_Exercise instructions_
Please output, without any change, the lines of the material below from the very first through the one with "(** ** Machine integers *)".

___ Recorded information

(** * TerrainResources: the texture image unit allocator of osgEarth

    Shallow embedding of [src/osgEarth/TextureCompositor.cpp].  The two
    containers of the class, [_globallyReservedUnits] (a [std::set<int>]) and
    [_perLayerReservedUnits] (a map from [const Layer*] to [std::set<int>]),
    become a [gset Z] and a [gmap] of such sets.  Every member function
    works on them under [_reservedUnitsMutex], so a call is modelled as one
    state transformer and a client as a sequence of calls. *)

From stdpp Require Import base numbers option list strings gmap sets fin_maps.

Local Open Scope Z_scope.
Set Warnings "-clear-no-such-hyp".

(** ** Data model *)

(** A [const Layer*]: layers are told apart by address only; [0L] is the
    null pointer. *)
Abbreviation Layer := N.
Definition nullLayer : Layer := 0%N.

(** [typedef std::set<int> ReservedUnits]. *)
Abbreviation ReservedUnits := (gset Z).

(** The map type of [_perLayerReservedUnits]. *)
Abbreviation PerLayerReservedUnits := (gmap N (gset Z)).

Record TerrainResources : Type := mkTerrainResources {
  _globallyReservedUnits : gset Z;
  _perLayerReservedUnits : gmap N (gset Z)
}.

(** A [TextureImageUnitReservation]: the unit, the layer it was reserved
    under and the [observer_ptr] back to the allocator, kept as the address
    of the allocator ([0] when it was never set). *)
Record TextureImageUnitReservation : Type := mkReservation {
  _unit : Z;
  _layer : N;
  _res : N
}.

(** [TextureImageUnitReservation::TextureImageUnitReservation()] *)
Definition newReservation : TextureImageUnitReservation :=
  mkReservation (-1) nullLayer 0%N.

(** [TerrainResources::TerrainResources()]: both containers start empty. *)
Definition newTerrainResources : TerrainResources :=
  mkTerrainResources ∅ ∅.

(** ** Machine integers *)

(** The scan index is an [unsigned]; the sets hold [int].  Every use of the
    index as a set element converts it: values up to [INT_MAX] are kept and
    larger ones wrap around modulo [2^32]. *)
Definition INT_MAX : Z := 2147483647.

Definition to_int (i : Z) : Z :=
  if decide (i <= INT_MAX) then i else i - 4294967296.

(** ** Diagnostics *)

(** The messages sent to the [OE_INFO] and [OE_WARN] sinks, kept as events
    that carry the values streamed into the message. *)
Inductive LogRecord : Type :=
  | (** [OE_INFO "Texture unit " i " reserved for " requestor] *)
    InfoReserved (i : Z) (requestor : string)
  | (** [OE_INFO "Texture unit " i " reserved by Layer " name " for " requestor] *)
    InfoReservedByLayer (i : Z) (layer : N) (requestor : string)
  | (** [OE_INFO "Texture unit " i " reserved (on layer " name ") for " requestor] *)
    InfoReservedOnLayer (i : Z) (layer : N) (requestor : string)
  | (** [OE_WARN "ILLEGAL USAGE: layer must be non-null"] *)
    WarnIllegalUsage.

(** [if ( requestor ) OE_INFO << ...]: a null requestor logs nothing. *)
Definition info_if (requestor : option string) (msg : string → LogRecord)
  : list LogRecord :=
  match requestor with
  | Some r => [msg r]
  | None => []
  end.

(** ** The first-fit scan *)

(** [for (unsigned i = start; i < maxUnits; ++i) if (taken.find(i) == taken.end()) ...]
    with [fuel] iterations left; the result is the index at which the loop
    body returns, if it does. *)
Fixpoint first_unused (taken : gset Z) (i : Z) (fuel : nat) : option Z :=
  match fuel with
  | O => None
  | S fuel' =>
      if decide (to_int i ∈ taken) then first_unused taken (i + 1) fuel'
      else Some i
  end.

______

_Answer area_
(** * TerrainResources: the texture image unit allocator of osgEarth

    Shallow embedding of [src/osgEarth/TextureCompositor.cpp].  The two
    containers of the class, [_globallyReservedUnits] (a [std::set<int>]) and
    [_perLayerReservedUnits] (a map from [const Layer*] to [std::set<int>]),
    become a [gset Z] and a [gmap] of such sets.  Every member function
    works on them under [_reservedUnitsMutex], so a call is modelled as one
    state transformer and a client as a sequence of calls. *)

From stdpp Require Import base numbers option list strings gmap sets fin_maps.

Local Open Scope Z_scope.
Set Warnings "-clear-no-such-hyp".

(** ** Data model *)

(** A [const Layer*]: layers are told apart by address only; [0L] is the
    null pointer. *)
Abbreviation Layer := N.
Definition nullLayer : Layer := 0%N.

(** [typedef std::set<int> ReservedUnits]. *)
Abbreviation ReservedUnits := (gset Z).

(** The map type of [_perLayerReservedUnits]. *)
Abbreviation PerLayerReservedUnits := (gmap N (gset Z)).

Record TerrainResources : Type := mkTerrainResources {
  _globallyReservedUnits : gset Z;
  _perLayerReservedUnits : gmap N (gset Z)
}.

(** A [TextureImageUnitReservation]: the unit, the layer it was reserved
    under and the [observer_ptr] back to the allocator, kept as the address
    of the allocator ([0] when it was never set). *)
Record TextureImageUnitReservation : Type := mkReservation {
  _unit : Z;
  _layer : N;
  _res : N
}.

(** [TextureImageUnitReservation::TextureImageUnitReservation()] *)
Definition newReservation : TextureImageUnitReservation :=
  mkReservation (-1) nullLayer 0%N.

(** [TerrainResources::TerrainResources()]: both containers start empty. *)
Definition newTerrainResources : TerrainResources :=
  mkTerrainResources ∅ ∅.

(** ** Machine integers *)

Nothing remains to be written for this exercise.